I got the new ring on the piston, it went on very easily with the wrap method and covered in oil. I was about to try to put the piston back in and got to looking at the cylinder wall again. I have read about the acid removal method, do you guys think it needs it. I dont have the acid but I guess I could find it somewhere. I can barely feel the aluminum when I pass my fingers over, but I can feel it.

4077

4076
Dude you gotta clean that cylinder up
 
Alright, thanks again for the advice guys. I got back in there and sanded till it was all nice and shiny. I cleaned her up real good and lubed the heck out of everything. I must say I felt like a surgeon putting the piston in this time. I never really pushed on anything but the rings and eventually it slipped in (I ended up using the toothbrush method, but all of your advice came in handy). Should be smooth sailing from here. Couldn't have done it without yall.

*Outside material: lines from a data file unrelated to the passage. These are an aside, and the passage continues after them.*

(** ** [log_write] *)
Lemma log_write_run s V I lk lg homes b k d :
  cache i n ip p s [b] V Dk -> (b < head)%nat -> blk s b = Some (k, d) -> side s I lk lg -> log_open lg start homes -> 0 < room lg ->
  exists t, log_write b s = Ret tt t /\ cache i n ip p t [b] V Dk /\ blk t b = Some (k, true) /\ side t I lk (logged_at lg k).
Proof.
  intros Hca Hb Hk Hs [HL Hlen Hact] Hroom. pose proof (sd_log _ _ _ _ Hs) as S3. pose proof HL as [L1 L2 L3 L4 L5 L6 L7 L8].
  destruct (held_buf i n ip p s [b] V Dk b Hca Hb) as (x & Hx & _); [set_solver|]. unfold blk in Hk. rewrite Hx in Hk. injection Hk as Ek _.
  pose proof (ca_thread _ _ _ _ _ _ _ _ Hca) as HT. assert (b < length (k_bufs s))%nat as Hlt by (by eapply lookup_lt_Some).
  destruct (acquire_cpu s i n (Some ip) Lk_log (th_cpu _ _ _ _ _ HT) (sd_llock _ _ _ _ Hs)) as (s1 & Ha & Hc1 & Hh1 & Hl1 & Hd1).
  assert (k_bufs s1 = k_bufs s) as Eb by (apply Hd1; eauto with frame). assert (k_log s1 = lg) as El by (rewrite (Hd1 _ k_log) by eauto with frame; done).
  set (a := absorb (lg_block lg) (Z.to_nat (lg_n lg)) k).
  assert (a < length (lg_block lg))%nat as Haa.
  { destruct (absorb_spec (lg_block lg) homes k L4) as (A1 & _); [intros h Hh; apply u32_small; destruct (L7 h Hh) as [R _]; unfold FSSIZE in R; lia|].
    unfold a. rewrite L3, Nat2Z.id, Hlen. unfold room in Hroom. lia. }
  destruct (lookup_lt_is_Some_2 _ _ Haa) as [v Hv]. set (bs := <[b := set_flag B_DIRTY x]> (k_bufs s)). set (lg' := logged_at lg k).
  destruct (log_leave (set_k_bufs bs s) (set_k_bufs bs s1) [b] V I lk lg lg') as (t & Hr & Hct & Hst' & Ebt);
    [|by eapply side_rest; [exact Hs|apply rest_bufs]| |done|done| |].
  { eapply cache_bufs; [exact Hca|]. eapply cache_dirty; try done; [apply Hca|set_solver]. }
  { by apply (on_cpu_ext s1). }
  { by apply same_data_bufs. }
  exists t. split; [|split; [done|split; [|done]]].
  - unfold log_write. rstep. rewrite S3. unfold room in Hroom. destruct (Z.leb_spec LOGSIZE (lg_n lg)); [lia|].
    destruct (Z.leb_spec (lg_size lg - 1) (lg_n lg)); [lia|]. cbn [orb]. destruct (Z.ltb_spec (lg_outstanding lg) 1); [lia|].
    run Ha. erewrite bind_Ret; [|apply (get_buf_ok s1 b x); by rewrite Eb]. cbv beta. rstep. rewrite El, Ek. fold a.
    set (s2 := set_k_log (set_lg_block (<[a := s32 k]> (lg_block lg)) lg) s1).
    assert (set_lh_block a (s32 k) s1 = Ret tt s2) as Es.
    { unfold set_lh_block. erewrite bind_Ret; [|by apply (lh_block_run s1 lg a v)]. cbv beta. unfold upd_log, modify. by rewrite El. }
    erewrite bind_Ret; [|exact Es]. cbv beta.
    assert (when (Z.of_nat a =? lg_n lg) (upd_log (set_lg_n (lg_n lg + 1))) s2 = Ret tt (set_k_log lg' s1)) as Ew.
    { unfold lg', logged_at. fold a. destruct (Z.of_nat a =? lg_n lg); cbn [when]; done. }
    erewrite bind_Ret; [|exact Ew]. cbv beta. erewrite bind_Ret; [|apply (upd_buf_ok (set_k_log lg' s1) b x); simpl; by rewrite Eb]. cbv beta.
    change (k_bufs (set_k_log lg' s1)) with (k_bufs s1). rewrite Eb. exact Hr.
  - unfold blk. rewrite Ebt. unfold bs. simpl. rewrite list_lookup_insert_eq by done. simpl. destruct (set_dirty_flags x) as [-> _]. by rewrite Ek.
Qed.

One more thing, you guys got me wondering if this was something more than bad fuel mix. I looked up the spark plug that was in it. Its not the right one! Part numbers dont even cross. Of course my neighbor says he never changed the plug on it, I think his memory and mind are fading a bit. But if yall hadn't mentioned it, I wouldnt have checked it, and the saw probably would have blown up again and he would have blamed me. Can't thank yall enough.
 
I use a break hone to prepare cylinder before installing piston. Also rinse it out thoroughly and blow it dry.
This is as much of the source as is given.